Settling for less than you deserve can become harmful, especially when the relationship you settle for becomes abusive.


Sarabeth Wester

A twist on a sun chips to show my distain for the snack . Art by Gauntlet Creative Director, Sarabeth Wester.

My body was shaking with excitement.  After eight long hours of sitting behind my desk and learning my multiplication tables, it was finally time for aftercare. In 2nd grade, aftercare was like a second home to me. I knew where all the toys were, I knew everything about the computers, and I relished in anticipation wondering what snack they were going to feed us each day. 

Except Tuesdays.

Tuesdays, my stomach growled and my tastebuds cringed: Tuesday was Sun Chip day. 

I don’t think I’ll ever be able to fully explain how deep my hatred for cheddar Sunchips runs, but the combination of stale, grainy bites, and a faint flavor of fake cheese makes me throw up a bit in my mouth. As a second grader, every bite I took made me feel like I was chewing on cardboard.  Yet, I still ate every chip on the napkin.


Eating something I thought was disgusting was better than starving. 

Throughout our lives we settle. The act of accepting less than you deserve can be as minor as eating your least favorite food or watching a tv show you hate because your brother has the remote, but on a larger scale, it can be as life changing as staying in an abusive relationship or toxic workplace. Often, people settle because they don’t believe they deserve better, or they’ve been conditioned into thinking that they’re in the best spot they can be.

When I was 15, I settled for a job I hated because I was scared to leave. I had so much self doubt that I wouldn’t be able to find another job. I convinced myself that the environment I was working in was great– except– it wasn’t. I was overworked constantly, barely made minimum wage, and I never got breaks. My boss would tell me how lucky I was to be working there and would always make snarky comments about how I did a task or dealt with a customer. One time, I was wearing a white tank top and she told my coworker to make sure I “don’t take it off for tips.” I didn’t end up leaving until my friend recommended me for a position at her work, and they wanted to interview me.

 When I finally left, I realized how unhappy I had been and how much better I could do. 

But what if you can’t leave a situation that clearly isn’t right for you? What if your livelihood is dependent on the situation or person keeping you in that position?  In some cases, an abuser. While it was fairly easy for me to quit a part-time job to escape a harmful work environment, escaping abusive relationships and domestic violence situations where one settles with an abuser because they provide housing and income can feel impossible and life threatening.
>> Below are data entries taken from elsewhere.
Record lengths_ok ci : Prop := {
  len_cost : Z.of_nat (length (bN2CostOfEachBatch ci)) = wl_nb wl;
  len_blk : Z.of_nat (length (bN2BlockOfEachBatch ci)) = wl_nb wl;
  len_last : Z.of_nat (length (bN2LastBlockCostOfEachBatch ci)) = wl_nb wl
}.

(** The cost record after the batches before [b] and the first [r] rows of
    batch [b]. *)
Record cost_upto ci (b r : Z) : Prop := {
  cu_len : lengths_ok ci;
  cu_done : forall b', 0 <= b' < b -> batch_entry ci b' (wl_rows wl b');
  cu_total : totalCost ci = sumZ (batch_sum wl (wl_cost wl)) 0 b;
  cu_max : forall b' r', (0 <= b' < b /\ 0 <= r' < wl_rows wl b') \/ (b' = b /\ 0 <= r' < r) ->
    wl_cost wl b' r' <= maxS1GCost ci;
  cu_max_is : maxS1GCost ci = 0 \/ exists b' r',
    ((0 <= b' < b /\ 0 <= r' < wl_rows wl b') \/ (b' = b /\ 0 <= r' < r)) /\
    wl_cost wl b' r' = maxS1GCost ci;
  cu_max_le : 0 <= maxS1GCost ci <=
    sumZ (batch_sum wl (wl_cost wl)) 0 b + sumZ (wl_cost wl b) 0 r
}.

(** The finished cost record. *)
Record CostOk ci : Prop := {
  co_len : lengths_ok ci;
  co_cost : forall b, 0 <= b < wl_nb wl ->
    vat (bN2CostOfEachBatch ci) b = batch_sum wl (wl_cost wl) b;
  co_blk : forall b, 0 <= b < wl_nb wl ->
    vat (bN2BlockOfEachBatch ci) b = batch_sum wl (wl_blk wl) b;
  co_last : forall b, 0 <= b < wl_nb wl -> last_upto ci b (wl_rows wl b);
  co_last_range : forall b, 0 <= b < wl_nb wl ->
    0 <= vat (bN2LastBlockCostOfEachBatch ci) b <= maxS1GCost ci;
  co_total : totalCost ci = total wl (wl_cost wl);
  co_max : forall b r, 0 <= b < wl_nb wl -> 0 <= r -> wl_cost wl b r <= maxS1GCost ci;
  co_max_is : maxS1GCost ci = 0 \/ exists b r,
    0 <= b < wl_nb wl /\ 0 <= r < wl_rows wl b /\ wl_cost wl b r = maxS1GCost ci;
  co_max_le : 0 <= maxS1GCost ci <= total wl (wl_cost wl)
}.

Lemma batch_entry_frame ci ci' b b' r :
  0 <= b -> 0 <= b' -> b <> b' ->
  vat (bN2CostOfEachBatch ci') b' = vat (bN2CostOfEachBatch ci) b' ->
  vat (bN2BlockOfEachBatch ci') b' = vat (bN2BlockOfEachBatch ci) b' ->
  vat (bN2LastBlockCostOfEachBatch ci') b' = vat (bN2LastBlockCostOfEachBatch ci) b' ->
  maxS1GCost ci <= maxS1GCost ci' ->
  batch_entry ci b' r -> batch_entry ci' b' r.
Proof.
  intros Hb Hb' Hne Ec En El Hmax [Hc Hn Hl Hr]. split.
  - congruence.
  - congruence.
  - intros q Hq Hpos Hz. rewrite El. by apply Hl.
  - rewrite El. lia.
Qed.

Lemma partial_cost_range b r :
  0 <= b < wl_nb wl -> 0 <= r <= wl_rows wl b ->
  0 <= sumZ (batch_sum wl (wl_cost wl)) 0 b + sumZ (wl_cost wl b) 0 r <= total wl (wl_cost wl)
  /\ 0 <= sumZ (wl_cost wl b) 0 r <= total wl (wl_cost wl).
Proof.
  intros Hb Hr.
  pose proof (rest_nonneg wl (wl_cost wl) b r ltac:(intros; by apply wl_cost_nonneg) ltac:(lia)).
  pose proof (sumZ_nonneg (batch_sum wl (wl_cost wl)) 0 b) as H0.
  pose proof (sumZ_nonneg (wl_cost wl b) 0 r) as H1.
  specialize (H0 ltac:(intros; apply row_sum_nonneg; [lia|intros; apply wl_cost_nonneg; [done|lia]])).
  specialize (H1 ltac:(intros; by apply wl_cost_nonneg)).
  assert (total wl (wl_cost wl) =
    sumZ (batch_sum wl (wl_cost wl)) 0 b + sumZ (wl_cost wl b) 0 r + rest wl (wl_cost wl) b r).
  { unfold total. rewrite (sumZ_split _ 0 b) by lia. rewrite (sumZ_first _ b) by lia.
    rewrite rest_at, <- rest_next_batch by lia. unfold batch_sum at 2, row_sum.
    rewrite (sumZ_split (wl_cost wl b) 0 r) by lia. lia. }
  lia.
Qed.

Lemma partial_blk_range b r :
  0 <= b < wl_nb wl -> 0 <= r <= wl_rows wl b ->
  0 <= sumZ (wl_blk wl b) 0 r < 2 ^ 32.
Proof.
  intros Hb Hr. split; [apply sumZ_nonneg; intros; by apply (wl_blk_nonneg _ OK)|].
  pose proof (blk_rest_bound wl OK b 0 ltac:(lia) ltac:(lia)).
  pose proof (row_sum_blk_range wl OK b 0 Hb ltac:(lia)) as Hs.
  unfold row_sum in Hs. rewrite (sumZ_split _ 0 r) in Hs by lia.
  pose proof (sumZ_nonneg (wl_blk wl b) r (wl_rows wl b)) as H1.
  specialize (H1 ltac:(intros; by apply (wl_blk_nonneg _ OK))). lia.
Qed.
End BatchCosts.

Section CostRoutines.
Context {K S1G : Type} `{SK : SplitKernel K S1G}.
Context (k : K) (si : SplitInfo) (wl : Workload) `{RM : !RowModel k si wl}.
Implicit Types (sg : S1G) (ci : CostInfo).

Let OK : WorkloadOk wl := rm_wl.

(** Batches before [b] are complete, batch [b] is complete up to row [r]. *)
Definition batch_upto (b r : Z) (st : S1G * CostInfo) : Prop :=
  cost_upto wl st.2 b r /\ batch_entry wl st.2 b r.

(** Inside the loop over the rows. *)
Definition row_upto (b r : Z) (st : S1G * CostInfo) : Prop :=
  batch_upto b r st /\ sk_s2Start st.1 = 0.

Lemma last_upto_step ci b r :
  0 <= r -> wl_blk wl b r = 0 -> last_upto wl ci b r -> last_upto wl ci b (r + 1).
Proof.
  intros Hr0 Hz H q Hq Hpos Hrest. apply H; [|done|].
  - destruct (decide (q = r)) as [->|]; lia.
  - intros j Hj. apply Hrest. lia.
Qed.

Lemma last_upto_new ci b r :
  0 <= r -> 0 < wl_blk wl b r ->
  vat (bN2LastBlockCostOfEachBatch ci) b = wl_last wl b r -> last_upto wl ci b (r + 1).
Proof.
  intros Hr0 Hpos E q Hq Hq' Hrest. destruct (decide (q = r)) as [->|]; [done|].
  specialize (Hrest r ltac:(lia)). lia.
Qed.

(** The record [ci'] after one more row of batch [b]. *)
Lemma batch_upto_step sg sg' ci ci' b r :
  0 <= b < wl_nb wl -> 0 <= r < wl_rows wl b ->
  lengths_ok wl ci' ->
  batch_upto b r (sg, ci) ->
  (forall b', 0 <= b' -> b' <> b ->
     vat (bN2CostOfEachBatch ci') b' = vat (bN2CostOfEachBatch ci) b' /\
     vat (bN2BlockOfEachBatch ci') b' = vat (bN2BlockOfEachBatch ci) b' /\
     vat (bN2LastBlockCostOfEachBatch ci') b' = vat (bN2LastBlockCostOfEachBatch ci) b') ->
  vat (bN2CostOfEachBatch ci') b =
    i64 (vat (bN2CostOfEachBatch ci) b + wl_cost wl b r) ->
  vat (bN2BlockOfEachBatch ci') b =
    u32 (vat (bN2BlockOfEachBatch ci) b + wl_blk wl b r) ->
  vat (bN2LastBlockCostOfEachBatch ci') b =
    (if wl_blk wl b r >? 0 then wl_last wl b r
     else vat (bN2LastBlockCostOfEachBatch ci) b) ->
  totalCost ci' = totalCost ci ->
  maxS1GCost ci' = Z.max (maxS1GCost ci) (wl_cost wl b r) ->
  batch_upto b (r + 1) (sg', ci').
Proof.
  intros Hb Hr Hlen [[_ Hdone Htot Hmax Hmis Hmle] [Ec En El Elr]] Hother Ec' En' El' Et Em.
  simpl in *.
  destruct (partial_cost_range wl OK b (r + 1) Hb ltac:(lia)) as [_ Hcr].
  pose proof (partial_blk_range wl OK b (r + 1) Hb ltac:(lia)) as Hbr.
  pose proof (wl_total_cost wl OK).
  rewrite sumZ_snoc in Hcr by lia. rewrite sumZ_snoc in Hbr by lia.
  pose proof (wl_last_range _ OK b r Hb). pose proof (wl_blk_nonneg _ OK b r Hb).
  split; split; simpl.
  - done.
  - intros b' Hb'. eapply batch_entry_frame with (b := b); try apply Hother; try lia.
    by apply Hdone.
  - congruence.
  - intros b' r' Hcase. rewrite Em.
    destruct (decide (b' = b /\ r' = r)) as [[-> ->]|]; [lia|].
    enough (wl_cost wl b' r' <= maxS1GCost ci) by lia. apply Hmax. lia.
  - rewrite Em. destruct (decide (maxS1GCost ci < wl_cost wl b r)).
    + right. exists b, r. lia.
    + destruct Hmis as [|(b' & r' & Hin & E)]; [left; lia|]. right. exists b', r'. lia.
  - rewrite sumZ_snoc by lia.
    rewrite Em. pose proof (sumZ_nonneg (wl_cost wl b) 0 r) as Hs.
    specialize (Hs ltac:(intros; by apply wl_cost_nonneg)).
    pose proof (sumZ_nonneg (batch_sum wl (wl_cost wl)) 0 b) as Hs2.
    specialize (Hs2 ltac:(intros; apply row_sum_nonneg; [lia|intros; apply wl_cost_nonneg; [done|lia]])).
    lia.
  - rewrite sumZ_snoc by lia.
    rewrite Ec', i64_id; lia.
  - rewrite sumZ_snoc by lia.
    rewrite En', u32_id; lia.
  - destruct (Z.gtb_spec (wl_blk wl b r) 0) as [Hp|Hp].
    + apply last_upto_new; [lia|lia|done].
    + apply last_upto_step; [lia|lia|]. intros q. rewrite El'. apply El.
  - rewrite El', Em. destruct (Z.gtb_spec (wl_blk wl b r) 0); lia.
Qed.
Throughout my life, I’ve watched friends and people close to me enter into relationships with violent and or emotionally abusive people. For most of them, at the start of the relationship, their partner seems great. They are showered with affection and gifts, and then feel like the relationship is strong. But not always. Their partner might have a rage-fueled outburst that leads to a broken vase, or a hole in the wall resulting from a fight, but “it was only one time.” Other than that, things were just perfect. 

But the abuse isn’t physical.  I’ve seen my friends get gaslighted, talked down to and manipulated by their partners. Eventually, they become convinced that they are at fault– that they intentionally caused the outburst or fight, and that they should apologize for their partner becoming violent. 

This is when “settling” becomes a far more serious reality. Settling in relationships isn’t necessarily bad— your partner might not have everything on your hypothetical “perfect partner,” but overall, they might be a good person. However when you settle for someone who is violent or emotionally abusive because they check off the other boxes, you put yourself in danger. 

Domestic violence happens far too often across the United States. According to (a resource for victims of domestic abuse), “Almost half of all men and women in the US have experienced psychological aggression in their lifetime.” For people facing domestic violence situations, it is often more complicated than just walking out the door and finding a better life. 

More often than not, the victim feels trapped by their abuser or the situation; they might be afraid of what might happen if they leave, or have low self esteem due to the amount of verbal and physical abuse they may have suffered. Unfortunately, most victims don’t have the resources or support needed to leave the situation.

Abusers thrive by making their victim become completely reliant on them for emotional and financial support. They tend to isolate their victims and convince them that some of the most supportive people in their life are toxic. So how is it possible to escape?

Reach out- you may feel completely alone and isolated, or like there’s no way to survive without your abuser. However there are resources to help you escape the situation and move on to a healthier more stable life. One includes This organization  helps you create a safety plan, informs you on local resources and organizations that can help you escape, and has various articles and resources on how to safely escape your situation as well as how to identify abuse. 

Build a System- Branch out as far as your abuser will allow you, try getting involved in local events or activities. Creating a support system through these events can give the victim more self esteem and more opportunity to leave.  

Finally, If you aren’t facing abuse but think a friend or family member might be, say something. If you notice them growing more distant or suddenly cutting you off, reach out. It is better to be safe than sorry, and reaching out or voicing your concern can save them from an abusive relationship.